A STOCKY POLISH girl from off a scrap of farm is not supposed to attract men so easily, but Delphine was compelling. Her mind was very quick—too quick, maybe. Things came out of her mouth that often surprised her, but then, she’d had to deal with a lot of unpredictable drunks in her life and this had sharpened her reflexes. She had small, even, very white teeth, a clever dimple on one side of her mouth. Extremely light brown eyes, honey gold in direct sunlight, narrow and bold in a tan face. Her nose was strong, straight, but her ears were rakishly lopsided. She often wore her hair in what she imagined was the style of a Spanish contessa—one spit curl midforehead, two before either off-center ear, the rest in an elaborate bun. If she stared sharply into a man’s eyes, he was immediately filled with unrest, looked away, could not help looking back. Just because she was magnetic, though, it did not make life easy.
At the age o
f three or four months, she had lost her mother. Her extreme affection for her dipsomaniacal father was unappreciated, even misplaced, and yet she was helpless before the onslaught of his self-pity. They would have lost even their tiny wedge of land and homestead many years ago, but for the fact that the farmer to whom her father leased his land refused to buy it outright and sewed that up in a contract. Therefore, they had a tiny income month to month, which went to hooch unless she swiped it. To escape a miserable home life, Delphine had sewed bright outfits, practiced the fabulous speeches of tragic heroines, and thrown herself into local dramatic productions. She’d met Cyprian when he was honing his act with the congenial town troupe. She left North Dakota with him, headed back into the hills and trees of Minnesota, where the towns were closer together and less dependent on the brutally strapped farmers. He’d said that there would be excitement, and that commenced with the all-revealing handstand before the window. He also said there would be money, which she hadn’t seen much of yet. Delphine had joined the show because she hoped she’d become infatuated with Cyprian, who was the only other person in the show and was, although this became quite incidental, handsome.

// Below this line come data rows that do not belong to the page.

(** [os_service_backend_snapshot_t]: generation and list. *)
Definition service_registry_backend_observe (s : registry_t) (name : ptr cstring)
    (owner_pid expected_generation : Z) (out_snapshot : ptr (Z * os_service_backend_list_t))
    : Z * ptr (Z * os_service_backend_list_t) * registry_t :=
  match out_snapshot with
  | NULL => (OS_SERVICE_BAD_NAME, NULL, s)
  | Some _ =>
      let '(status, l, s) :=
        service_registry_backend_list s name owner_pid (Some empty_backend_list) in
      let l := default empty_backend_list l in
      if negb (status =? 0) then (status, Some (0, l), s)
      else
        let generation := service_registry_backend_generation_of s (str name) in
        if negb (expected_generation =? 0) && negb (expected_generation =? generation)
        then (OS_SERVICE_STALE, Some (generation, empty_backend_list), s)
        else (0, Some (generation, l), s)
  end.

(** The conditions of one row, the owner test apart. *)
Definition cap_allows (c : service_backend_cap_t) (pid right source : Z) (path : ptr cstring) : bool :=
  task_identity_valid (c_owner_pid c) (c_owner_sequence c) (c_owner_generation c)
  && negb (c_token c =? 0)
  && (Z.land (c_rights c) right =? right) && (Z.land (c_sources c) source =? source)
  && identity_key_bound pid (c_identity_key c)
  && service_registry_backend_prefix_matches (Some (c_prefix c)) path.

(** The loop from row [i]: the owner test of a row may purge the name. *)
Fixpoint allowed_loop (s : registry_t) (name : ptr cstring) (pid right source : Z)
    (path : ptr cstring) (i : nat) (n : nat) : Z * registry_t :=
  match n with
  | O => (0, s)
  | S n =>
      let c := service_backend_caps s !!! i in
      if (c_grantee_pid c =? pid)
         && task_identity_valid pid (c_grantee_sequence c) (c_grantee_generation c)
         && name_equal (c_name c) (str name)
      then
        let '(owner, s) := service_registry_lookup s name in
        let c := service_backend_caps s !!! i in
        if (owner =? c_owner_pid c) && cap_allows c pid right source path then (1, s)
        else allowed_loop s name pid right source path (S i) n
      else allowed_loop s name pid right source path (S i) n
  end.
(** The scans of register and hand-off find the same row as lookup. *)
Lemma scan_nonzero n :
  find_slot (fun e => negb (e_pid e =? 0) && name_equal (e_name e) n) es = find_slot (entry_named n) es.
Proof using Hwf.
  apply find_slot_ext. eapply Forall_impl; [apply Hwf|]. intros e [_ He]. unfold entry_named.
  destruct (Z.eqb_spec (e_pid e) 0), (Z.ltb_spec 0 (e_pid e)); try done; lia.
Qed.

Lemma scan_any n :
  service_registry_name_valid (Some n) = true ->
  find_slot (fun e => name_equal (e_name e) n) es = find_slot (entry_named n) es.
Proof using Hwf.
  intros Hn. apply find_slot_ext. eapply Forall_impl; [apply Hwf|]. intros e [_ [[Hp Hc]|[Hp Hv]]].
  - rewrite name_equal_empty by done. unfold entry_named. by rewrite Hp.
  - unfold entry_named. by rewrite (proj2 (Z.ltb_lt 0 (e_pid e))).
Qed.

Lemma named_unique n i j a b :
  es !! i = Some a -> es !! j = Some b -> entry_named n a = true -> entry_named n b = true -> i = j.
Proof using Hwf.
  rewrite !entry_named_spec. intros Ha Hb [Hpa Hna] [Hpb Hnb].
  apply name_equal_cstr in Hna, Hnb. eapply (ew_unique es Hwf); eauto. congruence.
Qed.

Lemma named_spec n e :
  named es n = Some e <-> exists i, es !! i = Some e /\ entry_named n e = true.
Proof using Hwf.
  unfold named. destruct (find_slot (entry_named n) es) as [i|] eqn:Hf; cbn [mbind option_bind].
  - apply find_slot_Some in Hf as (x & Hx & Hp & _). split.
    + intros He. assert (x = e) as -> by congruence. by eauto.
    + intros (j & Hj & Hq). by rewrite (named_unique n i j x e Hx Hj Hp Hq).
  - rewrite find_slot_None in Hf. split; [done|]. intros (j & Hj & Hq).
    rewrite (Hf j e Hj) in Hq. done.
Qed.

Lemma find_named n i :
  find_slot (entry_named n) es = Some i -> exists e, es !! i = Some e /\ named es n = Some e /\
    entry_named n e = true /\ es !!! i = e.
Proof using Hwf.
  intros Hf. pose proof Hf as (e & He & Hp & _)%find_slot_Some. exists e.
  split; [done|]. split; [unfold named; rewrite Hf; done|]. split; [done|].
  by apply list_lookup_total_correct.
Qed.

Lemma find_not_named n : find_slot (entry_named n) es = None -> named es n = None.
Proof using Hwf. unfold named. by intros ->. Qed.

Lemma wf_insert i e e' :
  es !! i = Some e -> entry_ok e' ->
  (0 < e_pid e' -> forall j b, j <> i -> es !! j = Some b -> 0 < e_pid b ->
     cstr (e_name b) <> cstr (e_name e')) ->
  entries_wf (<[i := e']> es).
Proof using Hwf.
  intros He Hok Hfresh. constructor.
  - rewrite length_insert. apply Hwf.
  - apply Forall_insert; [apply Hwf|done].
  - intros j k a b Hj Hk Hpa Hpb Hab.
    apply list_lookup_insert_Some in Hj as [(<- & <- & _)|[Hji Hj]];
      apply list_lookup_insert_Some in Hk as [(<- & <- & _)|[Hki Hk]]; try done.
    + by destruct (Hfresh Hpa k b).
    + by destruct (Hfresh Hpb j a).
    + by eapply (ew_unique es Hwf).
Qed.

(** A change of one row that keeps its name and liveness. *)
Lemma wf_update i e e' :
  es !! i = Some e -> e_name e' = e_name e -> (0 < e_pid e' <-> 0 < e_pid e) ->
  (e_pid e' = 0 <-> e_pid e = 0) -> entries_wf (<[i := e']> es).
Proof using Hwf.
  intros He Hn Hp Hz. destruct (ok_lookup i e He) as [Hl Hst]. apply (wf_insert i e); [done| |].
  - constructor; rewrite Hn; [done|]. destruct Hst as [[? ?]|[? ?]]; [left|right]; by rewrite ?Hz, ?Hp.
  - intros Hp' j b Hji Hb Hpb. rewrite Hn. intros E. apply Hji.
    eapply (ew_unique es Hwf); eauto. by apply Hp.
Qed.
End Wf.

(** What changing row [i] does to the map, for every valid name. *)
Lemma named_insert es i e e' n :
  entries_wf es -> es !! i = Some e -> entries_wf (<[i := e']> es) ->
  named (<[i := e']> es) n =
  if entry_named n e' then Some e' else if entry_named n e then None else named es n.
Proof.
  intros Hwf He Hwf'. assert (Hlt : (i < length es)%nat) by (by eapply lookup_lt_Some).
  destruct (entry_named n e') eqn:E'.
  { apply (named_spec _ Hwf'). exists i. split; [|done]. by rewrite list_lookup_insert_eq. }
  apply option_eq. intros x. rewrite (named_spec _ Hwf').
  transitivity (exists j, j <> i /\ es !! j = Some x /\ entry_named n x = true).
  { split.
    - intros (j & Hj & Hx). apply list_lookup_insert_Some in Hj as [(<- & <- & _)|[Hji Hj]]; [congruence|].
      by eauto.
    - intros (j & Hji & Hj & Hx). exists j. by rewrite list_lookup_insert_ne. }
  destruct (entry_named n e) eqn:E.
  - split; [|done]. intros (j & Hji & Hj & Hx). destruct Hji. by eapply (named_unique es Hwf).
  - rewrite (named_spec es Hwf). split.
    + intros (j & _ & Hj & Hx). by eauto.
    + intros (j & Hj & Hx). exists j. split; [|done]. intros ->. congruence.
Qed.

Cyprian called himself a balancing expert. Delphine soon found that balancing was really the only thing he could do. Literally, the only thing he could do—he couldn’t wash his own socks, hold a regular job, sew a seam back together, roll a cigarette, sing, or even drink. He couldn’t sit still long enough to read an entire newspaper article. He couldn’t hold much of a conversation, tell a story beyond the lines of a joke. He seemed too lazy even to pick a fight. He couldn’t play long card games like cribbage or pinochle. Even if they ever stayed in one place long enough, he probably couldn’t grow a plant! She did begin to love him, though, for three reasons: first, he claimed he was crazy about her, secondly, although they had still not made love with decisive lust, he was very sweet and affectionate, and lastly, his feelings were easily hurt. Delphine could never bear to hurt a man’s feelings because she was so attached to her own father. In spite of his destructive idiocy when in his cups, she harbored an undying fondness for Roy Watzka that became, unfortunately, a kind of paradigm.